Always quick on the uptake, that lad. “Just a little. And I’ll probably get over it. But right now I’d like to be somewhere other than by the side of a road, so why don’t we go back to Posie’s granddad’s house, Windhover, and you can explain to me what exactly is going on?”

G-Man nodded. “Okay. They probably took the tent down by now.”

It turned out that Edward Walker’s nice house in the Palo Alto district, where G-Man and Posie had been squatting for the last few months, was going on the market. As part of that process, the real estate agent had informed Posie that the place would have to be tented for termite fumigation. I suppose I should have been grateful that G-Man had the brains at least to figure out that a massive dose of pesticide might be bad for my body, but he handled it in typical idiotic fashion. I was too heavy for him to carry, he said, so he’d recruited Clarence—who, you may remember, I had
intentionally not told about any of this
—to wrap me up in the tarp, carry me out, and drive me in G-Man’s car over to the place in Brittan Heights where Clarence rented a room. I’d spent the last few days in a toolshed that Clarence’s landlords never used. The Littlest Angel at least had the wit to look embarrassed about this.

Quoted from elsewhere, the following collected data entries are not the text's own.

(* ===== verification/BootScan.v ===== *)
(** The last step of boot recovery in [apps/node/src/blob/mod.rs]: the scan for chunks that no
    publish record accounts for ([scan_orphan_chunks]), over the stores of [Storage]. *)

From S2P Require Import Prelude Bytes Types Crypto Toy Storage.
From S2P Require Import Gf256 Erasure Blob BlobNode.
Open Scope list_scope.
Open Scope Z_scope.

Section scan.
Context `{RocksDb D, Codec StoredChunk, Codec PublishRecord}.

(** The loop over the items of the scan.  The result is the blobs it warns about, each of which
    counts once in [blob_orphan_chunk_total]. *)
Fixpoint orphan_loop (db : D) (items : list (sresult (bytes * bytes))) (seen_orphans : gset BlobId)
  : list BlobId :=
  match items with
  | [] => []
  | Ok (key, _) :: items =>
      if (length key <? 32)%nat then orphan_loop db items seen_orphans
      else
        let blob_id := MkBlobId (take 32 key) in
        if bool_decide (blob_id ∈ seen_orphans) then orphan_loop db items seen_orphans
        else match blob_publish_store.get db blob_id with
             | Ok None => blob_id :: orphan_loop db items ({[blob_id]} ∪ seen_orphans)
             | _ => orphan_loop db items seen_orphans
             end
  | _ :: items => orphan_loop db items seen_orphans
  end.
Definition scan_orphan_chunks (db : D) : list BlobId := orphan_loop db (scan_cf db CF_BlobChunk) ∅.
End scan.

Section facts.
Context `{RocksLaws D, Codec StoredChunk, Codec PublishRecord}.

(** A blob that has a row of chunks and, as far as the store says, no record *)
Definition orphan (db : D) (kvs : list (bytes * bytes)) (id : BlobId) : Prop :=
  blob_publish_store.get db id = Ok None ∧
  ∃ kv, kv ∈ kvs ∧ (32 ≤ length kv.1)%nat ∧ id = MkBlobId (take 32 kv.1).

Lemma orphan_cons db kv kvs id :
  orphan db (kv :: kvs) id ↔
  (blob_publish_store.get db id = Ok None ∧ (32 ≤ length kv.1)%nat ∧ id = MkBlobId (take 32 kv.1)) ∨
  orphan db kvs id.
Proof. unfold orphan. setoid_rewrite elem_of_cons. naive_solver. Qed.

Lemma orphan_loop_spec db kvs seen :
  NoDup (orphan_loop db (Ok <$> kvs) seen) ∧
  ∀ id, id ∈ orphan_loop db (Ok <$> kvs) seen ↔ id ∉ seen ∧ orphan db kvs id.
Proof.
  revert seen. induction kvs as [|[key v] kvs IH]; intros seen.
  { cbn. split; [constructor|]. unfold orphan. set_solver. }
  cbn [orphan_loop fmap list_fmap]. setoid_rewrite orphan_cons. cbn [fst].
  destruct (Nat.ltb_spec (length key) 32) as [Hl|Hl].
  { destruct (IH seen) as [Hn Hi]. split; [done|]. intros id. rewrite Hi.
    split; [naive_solver|]. intros [? [(_ & ? & _)|?]]; [lia|done]. }
  set (b := MkBlobId (take 32 key)).
  case_bool_decide as Hb.
  { destruct (IH seen) as [Hn Hi]. split; [done|]. intros id. rewrite Hi. naive_solver. }
  destruct (blob_publish_store.get db b) as [[r|]| | |] eqn:Hg.
  2: { destruct (IH ({[b]} ∪ seen)) as [Hn Hi]. split.
    - constructor; [|done]. rewrite Hi. set_solver.
    - intros id. rewrite elem_of_cons, Hi. destruct (decide (id = b)) as [->|Hne]; set_solver. }
  all: destruct (IH seen) as [Hn Hi]; split; [done|]; intros id; rewrite Hi;
    split; [naive_solver|]; intros [? [(Hg' & _ & ->)|?]]; [|done]; fold b in Hg'; congruence.
Qed.

(** The reads of the scan succeed. *)
Definition scan_reads (db : D) : Prop :=
  (∃ kvs, scan_cf db CF_BlobChunk = Ok <$> kvs) ∧
  ∀ id, is_ok (blob_publish_store.get db id) = true.

(** The scan finds, each once, exactly the blobs of which the database holds a chunk and no
    publish record. *)
Theorem scan_orphan_chunks_spec (db : D) :
  scan_reads db →
  NoDup (scan_orphan_chunks db) ∧
  ∀ id, id ∈ scan_orphan_chunks db ↔
    rows db !! (cf_name CF_BlobPublish, keys.blob_id id) ≫= from_slice (T := PublishRecord) = None ∧
    ∃ key v, rows db !! (cf_name CF_BlobChunk, key) = Some v ∧ (32 ≤ length key)%nat ∧
      id = MkBlobId (take 32 key).
Proof.
  intros [(kvs & Hs) Hg]. unfold scan_orphan_chunks. rewrite Hs.
  destruct (orphan_loop_spec db kvs ∅) as [Hn Hi]. split; [done|]. intros id. rewrite Hi.
  apply scan_cf_Ok in Hs as [_ Hkvs]. unfold orphan. specialize (Hg id).
  destruct (blob_publish_store.get db id) as [o| | |] eqn:Hr; try done.
  apply get_row_Ok in Hr. rewrite <- Hr. split.
  - intros (_ & [= ->] & [key v] & Hin%Hkvs & Hl & ->). split; [done|]. by exists key, v.
  - intros (-> & key & v & Hin%Hkvs & Hl & ->). split; [set_solver|]. split; [done|]. by exists (key, v).
Qed.

End facts.

Section gossip.
Context `{Build, Primitives, RocksLaws D, Codec StoredChunk, PublishCodecLaws}.

(** A chunk that gossip brought in makes its blob an orphan: custody of the blobs of others writes
    no publish record, so at the next start every one of them is reported. *)
Theorem gossiped_blob_is_orphan (cfg : ErasureConfig) (c : BlobChunk) (s : BlobNode D) :
  cache_ok (cs_cache (bn_custody s)) → length (bid_bytes (bc_blob_id c)) = 32%nat →
  rows (bn_db s) !! (cf_name CF_BlobPublish, keys.blob_id (bc_blob_id c)) = None →
  (put_chunk c (bn_db s)).1 = Ok tt →
  let s' := (ingest cfg c s).2 in
  scan_reads (bn_db s') → bc_blob_id c ∈ scan_orphan_chunks (bn_db s').
Proof.
  intros Hc Hl Hnone Hok s' Hreads.
  assert (Hrows : rows (bn_db s') = rows (put_chunk c (bn_db s)).2).
  { unfold s', ingest, on_db. destruct (put_chunk c (bn_db s)) as [r db'] eqn:Hput.
    cbn [fst] in Hok. subst r. cbn [map_err snd].
    set (s1 := s <| bn_db := db' |>).
    destruct (note_one_framed cfg s1 c s1) as [-> _ _ _]; [by constructor|done]. }
  apply (scan_orphan_chunks_spec _ Hreads). rewrite Hrows.
  destruct (put_chunk c (bn_db s)) as [r db'] eqn:Hput. cbn [fst snd] in *. subst r.
  apply put_row_inv in Hput. rewrite Hput, lookup_insert_ne, Hnone by done. split; [done|].
  eexists _, _. split; [apply lookup_insert_eq|]. unfold keys.blob_chunk. rewrite length_app, Hl.
  split; [lia|]. rewrite take_app_length' by done. by destruct (bc_blob_id c).
Qed.
End gossip.

(** A node that has published nothing receives one chunk of another's blob. *)
Definition w_received : option BlobChunk := head (bn_sent w_published).
Lemma gossiped_blob_is_orphan_example :
  ∃ c, w_received = Some c ∧
    scan_orphan_chunks (bn_db (ingest w_cfg c w_node).2) = [blob_id_from_payload w_payload].
Proof.
  destruct w_received as [c|] eqn:Hc; [|by vm_compute in Hc].
  exists c. split; [done|]. vm_compute in Hc. injection Hc as <-. by vm_compute.
Qed.

Lemma toy_scan_reads (db : toy_db) :
  map_Forall (λ (k : string * bytes) (_ : bytes), k.1 ≠ cf_name CF_BlobPublish) db → scan_reads db.
Proof.
  intros Hnone. split.
  - exists (toy_column db (cf_name CF_BlobChunk)). unfold scan_cf.
    change (db_cf db CF_BlobChunk) with (Ok (E:=StoreError) (cf_name CF_BlobChunk)).
    cbv beta iota. change (iterator_cf db (cf_name CF_BlobChunk))
      with (Some <$> toy_column db (cf_name CF_BlobChunk)).
    by rewrite <- list_fmap_compose.
  - intros id. unfold blob_publish_store.get, get_row, get_raw.
    change (db_cf db CF_BlobPublish) with (Ok (E:=StoreError) (cf_name CF_BlobPublish)).
    cbn [mbind outcome_bind]. change (get_cf db (cf_name CF_BlobPublish) (keys.blob_id id))
      with (Some (db !! (cf_name CF_BlobPublish, keys.blob_id id))).
    destruct (db !! _) as [v|] eqn:Hv; [|done]. by apply Hnone in Hv.
Qed.

Lemma gossiped_blob_is_orphan_witness :
  ∃ c, w_received = Some c ∧ bc_blob_id c ∈ scan_orphan_chunks (bn_db (ingest w_cfg c w_node).2).
Proof.
  destruct w_received as [c|] eqn:Hc; [|by vm_compute in Hc].
  exists c. split; [done|]. vm_compute in Hc. injection Hc as <-.
  apply gossiped_blob_is_orphan; [done|by vm_compute|by vm_compute|by vm_compute|].
  apply toy_scan_reads. apply (bool_decide_unpack _). vm_compute. exact I.
Defined.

“A toolshed? Really? What, just propped up with the spiders and earwigs and whatevers crawling all over me?” I knew I was being unpleasant about it, but I wasn’t ready to care yet. Maybe having just spent a massive amount of time undergoing torture in Hell had something to do with that.

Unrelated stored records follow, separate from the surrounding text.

Definition encode_blob_chunk (chunk : BlobChunk) : nresult (Topic * bytes) :=
  payload ← encode_action_payload chunk; Ok (Topic.BlobChunk, payload).

Definition decode_blob_chunk (topic : string) (data : bytes) : nresult (option BlobChunk) :=
  if bool_decide (Topic.from_wire_name topic ≠ Some Topic.BlobChunk) then Ok None
  else chunk ← decode_event_payload data; Ok (Some chunk).

Definition is_broadcast (action : Action) : bool :=
  match action with
  | BroadcastMicroQc _ | BroadcastMacroProposal _ | BroadcastBlsPartial _
  | BroadcastSubnetAggregate _ | BroadcastMacroQc _ | EmitSlashEvidence _ _
  | BroadcastVertexProposal _ | BroadcastVertexPartial _ | BroadcastCertifiedVertex _ => true
  | _ => false
  end.

Definition subnet_mismatch (topic payload : SubnetId) : string :=
  "bls-partial topic subnet " +:+ pretty (subnet_u32 topic) +:+ " != payload subnet "
    +:+ pretty (subnet_u32 payload).

Definition inbound_message (topic_str : string) (data : bytes) : nresult (option Event) :=
  match Topic.from_wire_name topic_str with
  | None => Ok None
  | Some topic =>
      match topic with
      | Topic.MicroQc => m ← decode_event_payload data; Ok (Some (MicroQcAssembled m))
      | Topic.MacroProposal => m ← decode_event_payload data; Ok (Some (MacroProposalReceived m))
      | Topic.SubnetAggregate =>
          a ← decode_event_payload data; Ok (Some (SubnetAggregateReceived a))
      | Topic.MacroQc => q ← decode_event_payload data; Ok (Some (MacroQcReceived q))
      | Topic.SlashEvidence => s ← decode_event_payload data; Ok (Some (SlashEvidenceFound s))
      | Topic.BlsPartial subnet =>
          p ← decode_event_payload data;
          if bool_decide (bp_subnet p ≠ subnet)
          then Err (NetCodec (subnet_mismatch subnet (bp_subnet p)))
          else Ok (Some (BlsPartialReceived p))
      | Topic.CertifiedVertex =>
          v ← decode_event_payload data; Ok (Some (CertifiedVertexReceived v))
      | Topic.VertexProposal => p ← decode_event_payload data; Ok (Some (VertexProposalReceived p))
      | Topic.VertexPartial => bp ← decode_event_payload data; Ok (Some (VertexPartialReceived bp))
      | Topic.BlobChunk => Ok None
      end
  end.

(** ** [swarm_runner.rs] *)

(** [mpsc::Sender::try_send] *)
Inductive TrySend := Sent | Full | Closed.
Inductive Handed := H_chunk (c : BlobChunk) | H_event (e : Event).
(** Four validators have a quorum of three. *)
Lemma set_wide (set : ValidatorSet) (ctx : HostContext) :
  (4 ≤ length (vs_entries set))%nat → valset_set_for ctx = cached_set_for set → wide_host ctx.
Proof.
  intros Hn Hset set' need. unfold active_set. rewrite Hset. unfold cached_set_for.
  cbn [mbind outcome_bind]. case_bool_decide; [|done]. intros [= <-]. unfold quorum_need.
  destruct (u32_try_from (length (vs_entries set))) as [m|] eqn:Hm; [|done]. intros [= <-].
  apply u32_try_from_Some in Hm as [_ ->]. unfold quorum_threshold, saturating_sub. dlia.
Qed.

Lemma calls_sublist `{Build} (ins : list sm_input) set calls :
  ins.*1 `sublist_of` calls → Forall (λ i : sm_input, valset_set_for i.2 = cached_set_for set) ins →
  Forall call_ok calls → run_no_wrap set calls →
  Forall sm_input_ok ins ∧ no_wrap (A := host_call) ins.
Proof.
  intros Hs Hset Hok Hnw. split.
  - rewrite Forall_forall in Hok. apply Forall_forall. intros [c ctx] Hi.
    assert (Hc : call_ok c).
    { apply Hok. eapply elem_of_sublist; [|exact Hs]. by apply (list_elem_of_fmap_2 fst ins (c, ctx)). }
    by destruct c as [|[]].
  - destruct Hnw as [?|[Hlen Hn]]; [by left|right]. split.
    + apply sublist_length in Hs. rewrite length_fmap in Hs. lia.
    + apply (Forall_impl _ _ _ Hset). intros i. by apply set_wide.
Qed.

Lemma omap_sublist {A B} (f : A → option B) (l k : list A) :
  l `sublist_of` k → omap f l `sublist_of` omap f k.
Proof.
  induction 1 as [|x l k _ IH|x l k _ IH]; cbn; [done|..]; destruct (f x); by repeat constructor.
Qed.

(** ** Timers *)

Inductive timer_op := TO_schedule (join : nat) (id : TimerId) (delay_nanos : Z) | TO_cancel (id : TimerId).

(** The registry and the aborted tasks after a sequence of calls. *)
Definition timer_step (s : gmap TimerId nat * list nat) (op : timer_op) : gmap TimerId nat * list nat :=
  match op with
  | TO_schedule join id d =>
      let '(aborted, _, r) := schedule_event join id d s.1 in (r, s.2 ++ option_list aborted)
  | TO_cancel id => let '(aborted, r) := timer_cancel id s.1 in (r, s.2 ++ option_list aborted)
  end.
Definition timers_run (ops : list timer_op) : gmap TimerId nat * list nat :=
  foldl timer_step (∅, []) ops.

Definition joins (ops : list timer_op) : list nat :=
  omap (λ op, match op with TO_schedule join _ _ => Some join | TO_cancel _ => None end) ops.

(** The task the last call for [id] leaves running. *)
Definition last_for (id : TimerId) (ops : list timer_op) : option nat :=
  foldl (λ o op, match op with
                 | TO_schedule join i _ => if bool_decide (i = id) then Some join else o
                 | TO_cancel i => if bool_decide (i = id) then None else o
                 end) None ops.

Lemma timers_run_snoc ops op : timers_run (ops ++ [op]) = timer_step (timers_run ops) op.
Proof. unfold timers_run. by rewrite foldl_app. Qed.
Lemma last_for_snoc id ops op :
  last_for id (ops ++ [op]) =
    match op with
    | TO_schedule join i _ => if bool_decide (i = id) then Some join else last_for id ops
    | TO_cancel i => if bool_decide (i = id) then None else last_for id ops
    end.
Proof. unfold last_for. by rewrite foldl_app. Qed.

Lemma timers_run_last ops id : (timers_run ops).1 !! id = last_for id ops.
Proof.
  induction ops as [|op ops IH] using rev_ind; [done|]. rewrite timers_run_snoc, last_for_snoc.
  destruct op as [j i d|i]; cbn; case_bool_decide as Hi.
  - subst. apply lookup_insert_eq.
  - by rewrite lookup_insert_ne, lookup_delete_ne.
  - subst. apply lookup_delete_eq.
  - by rewrite lookup_delete_ne.
Qed.

Lemma joins_snoc ops op :
  joins (ops ++ [op]) = joins ops ++ match op with TO_schedule j _ _ => [j] | TO_cancel _ => [] end.
Proof. unfold joins. rewrite omap_app. by destruct op. Qed.

Abbreviation registered r := ((map_to_list r).*2).

Lemma registered_delete (r : gmap TimerId nat) id :
  registered r ≡ₚ option_list (r !! id) ++ registered (delete id r).
Proof.
  destruct (r !! id) as [j|] eqn:Hj; cbn [option_list from_option app].
  - by rewrite <- (map_to_list_delete r id j Hj).
  - by rewrite delete_id.
Qed.

Lemma timer_step_tasks s op l :
  l ≡ₚ s.2 ++ registered s.1 →
  l ++ match op with TO_schedule j _ _ => [j] | TO_cancel _ => [] end ≡ₚ
    (timer_step s op).2 ++ registered (timer_step s op).1.
Proof.
  intros ->. destruct s as [r ab]. destruct op as [j id d|id]; cbn [timer_step timer_cancel schedule_event fst snd].
  - rewrite map_to_list_insert by apply lookup_delete_eq. rewrite (registered_delete r id).
    cbn [fmap list_fmap snd]. by rewrite (Permutation_cons_append (registered _) j), <- !(assoc_L (++)).
  - rewrite app_nil_r, (registered_delete r id). by rewrite (assoc_L (++)).
Qed.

“No!” said Clarence. “No, Bobby, I put you on an old pool table. I kind of made a space and then stacked some other stuff on you. You weren’t just propped up or anything. And I didn’t see any spiders.”

“Thanks for that. It’s nice to know I was so well cared-for.”

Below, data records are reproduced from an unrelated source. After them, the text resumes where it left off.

(* ===== verification/NodeConfig.v ===== *)
(** [apps/node]: configuration and start-up.

    [Value] is the tree of a TOML document; [merge_toml], [merge_layers] and
    [NodeConfig_load] ([config_layers.rs], [config.rs]) build a node's configuration from its
    layers, the environment and the command line, and [run_async] ([runtime.rs]) is what the
    process checks and derives before the main loop starts.  [DevSigner_load_for_label]
    ([signer.rs]) finds the key material.

    The TOML parser, the derived deserializers, the file system and the [hex] crate are the
    classes [Toml], [Files] and [Hex]; [profile_settings] lists the settings of a profile, and
    [TomlLaws] is what is documented of reading them.  A path is the list of its components, which is how
    [std::path] compares paths. *)

From Stdlib Require Import Ascii String.
From stdpp Require Import strings.
From S2P Require Import Prelude Bytes Types Crypto Toy Vrf Config Leader Dag MacroState.
From S2P Require Import MacroAgg.
From S2P Require Import VertexCert StateMachine Storage Persistence Gf256 Erasure Blob Net Node.
Open Scope string_scope.
Open Scope list_scope.
Open Scope Z_scope.

(** ** Strings and paths of the standard library *)

(** [str::split] by one character *)
Fixpoint str_split (sep : ascii) (s : string) : list string :=
  match s with
  | EmptyString => [EmptyString]
  | String c s' =>
      match str_split sep s' with
      | piece :: rest => if bool_decide (c = sep) then EmptyString :: piece :: rest
                         else String c piece :: rest
      | [] => []
      end
  end.

Definition byte (n : nat) : ascii := ascii_of_nat n.

(** The UTF-8 encodings of the characters with the property White_Space *)
Definition white_space : list (list ascii) :=
  ((λ n, [byte n]) <$> [9; 10; 11; 12; 13; 32]%nat) ++
  [[byte 194; byte 133]; [byte 194; byte 160]; [byte 225; byte 154; byte 128]] ++
  ((λ n, [byte 226; byte 128; byte n]) <$>
     [128; 129; 130; 131; 132; 133; 134; 135; 136; 137; 138; 168; 169; 175]%nat) ++
  [[byte 226; byte 129; byte 159]; [byte 227; byte 128; byte 128]].

Fixpoint strip (p l : list ascii) : option (list ascii) :=
  match p, l with
  | [], _ => Some l
  | a :: p, b :: l => if bool_decide (a = b) then strip p l else None
  | _ :: _, [] => None
  end.

(** The first of the patterns that is a prefix, taken off *)
Fixpoint strip_any (ps : list (list ascii)) (l : list ascii) : option (list ascii) :=
  match ps with
  | [] => None
  | p :: ps => match strip p l with Some l' => Some l' | None => strip_any ps l end
  end.

Fixpoint strip_all (fuel : nat) (ps : list (list ascii)) (l : list ascii) : list ascii :=
  match fuel with
  | O => l
  | S fuel => match strip_any ps l with Some l' => strip_all fuel ps l' | None => l end
  end.

(** [str::trim]: white space goes from the front, and, read backwards, from the end.  Every
    step takes a character off, so the length is fuel enough. *)
Definition trim_chars (l : list ascii) : list ascii :=
  let front := strip_all (length l) white_space l in
  rev (strip_all (length front) (@rev ascii <$> white_space) (rev front)).
Definition str_trim (s : string) : string :=
  string_of_list_ascii (trim_chars (list_ascii_of_string s)).

Record PathBuf := MkPath { p_absolute : bool; p_components : list string }.
#[global] Instance PathBuf_eq_dec : EqDecision PathBuf.
Proof. solve_decision. Defined.

Definition drop_cur (cs : list string) : list string := filter (λ c, c ≠ ".") cs.

(** [Path::from]: empty components are skipped, and [.] except in front of a relative path *)
Definition path_from (s : string) : PathBuf :=
  let cs := filter (λ c, c ≠ "") (str_split "/"%char s) in
  match s with
  | String "/"%char _ => MkPath true (drop_cur cs)
  | _ => MkPath false (match cs with c :: cs => c :: drop_cur cs | [] => [] end)
  end.

Definition path_join (p q : PathBuf) : PathBuf :=
  if p_absolute q then q
  else match p_absolute p, p_components p with
       | false, [] => q
       | a, cs => MkPath a (cs ++ drop_cur (p_components q))
       end.

Definition path_parent (p : PathBuf) : option PathBuf :=
  match p_components p with
  | [] => None
  | cs => Some (MkPath (p_absolute p) (removelast cs))
  end.

Definition path_starts_with (p q : PathBuf) : bool :=
  bool_decide (p_absolute p = p_absolute q) &&
  bool_decide (take (length (p_components q)) (p_components p) = p_components q).

(** ** [config_layers.rs] *)

(** [toml::Value]; a table is its entries in the order of the keys, which are distinct. *)
Inductive Value : Type :=
| VString (s : string)
| VInteger (z : Z)
| VFloat (bits : Z)
| VBoolean (b : bool)
| VDatetime (s : string)
| VArray (vs : list Value)
| VTable (fields : list (string * Value)).

Fixpoint tbl_get (k : string) (d : list (string * Value)) : option Value :=
  match d with
  | [] => None
  | (k', v) :: d => if bool_decide (k = k') then Some v else tbl_get k d
  end.

(** Assignment through [get_mut] *)
Fixpoint tbl_set (k : string) (v : Value) (d : list (string * Value)) : list (string * Value) :=
  match d with
  | [] => []
  | (k', v') :: d => if bool_decide (k = k') then (k', v) :: d else (k', v') :: tbl_set k v d
  end.

Fixpoint tbl_insert (k : string) (v : Value) (d : list (string * Value))
    : list (string * Value) :=
  match d with
  | [] => [(k, v)]
  | (k', v') :: d => if String.ltb k k' then (k, v) :: (k', v') :: d
                     else (k', v') :: tbl_insert k v d
  end.

Definition tbl_remove (k : string) (d : list (string * Value)) : list (string * Value) :=
  filter (λ e, e.1 ≠ k) d.

Fixpoint merge_toml (dst src : Value) : Value :=
  match dst, src with
  | VTable d, VTable s =>
      VTable ((fix merge_fields (s d : list (string * Value)) : list (string * Value) :=
        match s with
        | [] => d
        | (k, v) :: s =>
            merge_fields s match tbl_get k d with
                           | Some slot => tbl_set k (merge_toml slot v) d
                           | None => tbl_insert k v d
                           end
        end) s d)
  | _, other => other
  end.

Record StorageConfig := MkStorageConfig {
  sc_path : PathBuf; create_if_missing : bool; max_total_wal_size_mb : Z;
}.
#[global] Instance StorageConfig_eta : Settable StorageConfig := λ c,
  MkStorageConfig (sc_path c) (create_if_missing c) (max_total_wal_size_mb c).
Definition storage_devnet_default : StorageConfig :=
  MkStorageConfig (path_from "./data/rocksdb") true 256.

Record NodeIdentityToml := MkIdentity { id_kind : string; id_label : string }.
#[global] Instance NodeIdentityToml_eta : Settable NodeIdentityToml := λ i,
  MkIdentity (id_kind i) (id_label i).

Record NodeSection := MkNodeSection {
  network_mode : string;
  identity : NodeIdentityToml;
  validator_set_path : PathBuf;
  l3_wire_complete : bool;
  l1_blob_custody_enabled : bool;
  erasure_k : Z;
  erasure_n : Z;
  erasure_data_shard_size_bytes : Z;
}.
#[global] Instance NodeSection_eta : Settable NodeSection := λ n,
  MkNodeSection (network_mode n) (identity n) (validator_set_path n) (l3_wire_complete n)
    (l1_blob_custody_enabled n) (erasure_k n) (erasure_n n) (erasure_data_shard_size_bytes n).

(** The [#[serde(default = ...)]] functions *)
Definition default_network_mode : string := "live".
Definition default_validator_set_path : PathBuf := path_from "config/valsets/devnet-4.toml".
Definition default_erasure_k : Z := 4.
Definition default_erasure_n : Z := 8.
Definition default_erasure_data_shard_size : Z := 32 * 1024.

Record ProfileFile := MkProfileFile {
  pf_node : NodeSection; pf_net : NetConfig; pf_rocksdb : option StorageConfig;
}.
#[global] Instance ProfileFile_eta : Settable ProfileFile := λ p,
  MkProfileFile (pf_node p) (pf_net p) (pf_rocksdb p).
#[global] Instance NetConfig_eta : Settable NetConfig := λ c,
  MkNetConfig (nc_listen c) (nc_bootstrap c) (nc_gossip c) (nc_peers c) (nc_macro_subnet_count c).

Clarence frowned. “You don’t have to be so bitchy, Bobby. You already punched me in the testicles.”

“True.” I nodded, downed the rest of the bottle of pisswater that Garcia kept in the late Edward Walker’s refrigerator, some weak-ass hipster beer that used to be drunk by blue-collar guys because it was the only weak-ass crap they could afford, and was now supported almost entirely by nostalgics with tattoos and semi-expensive bicycles. Still, that stuff was better than no beer, although the contest was closer than you might think. “Sorry about that again, Clarence. Really truly. Self-defense, disoriented and confused, probably even PTSD. Put that together and make an excuse out of it you can live with, okay?”

He gave me one of his looks, somewhere between “hurt puppy” and “irritated older brother.” I might not have wanted to trust him, although I was going to have to now, at least to an extent, but how could I dislike anyone who was so easy to annoy and so profitable to tease?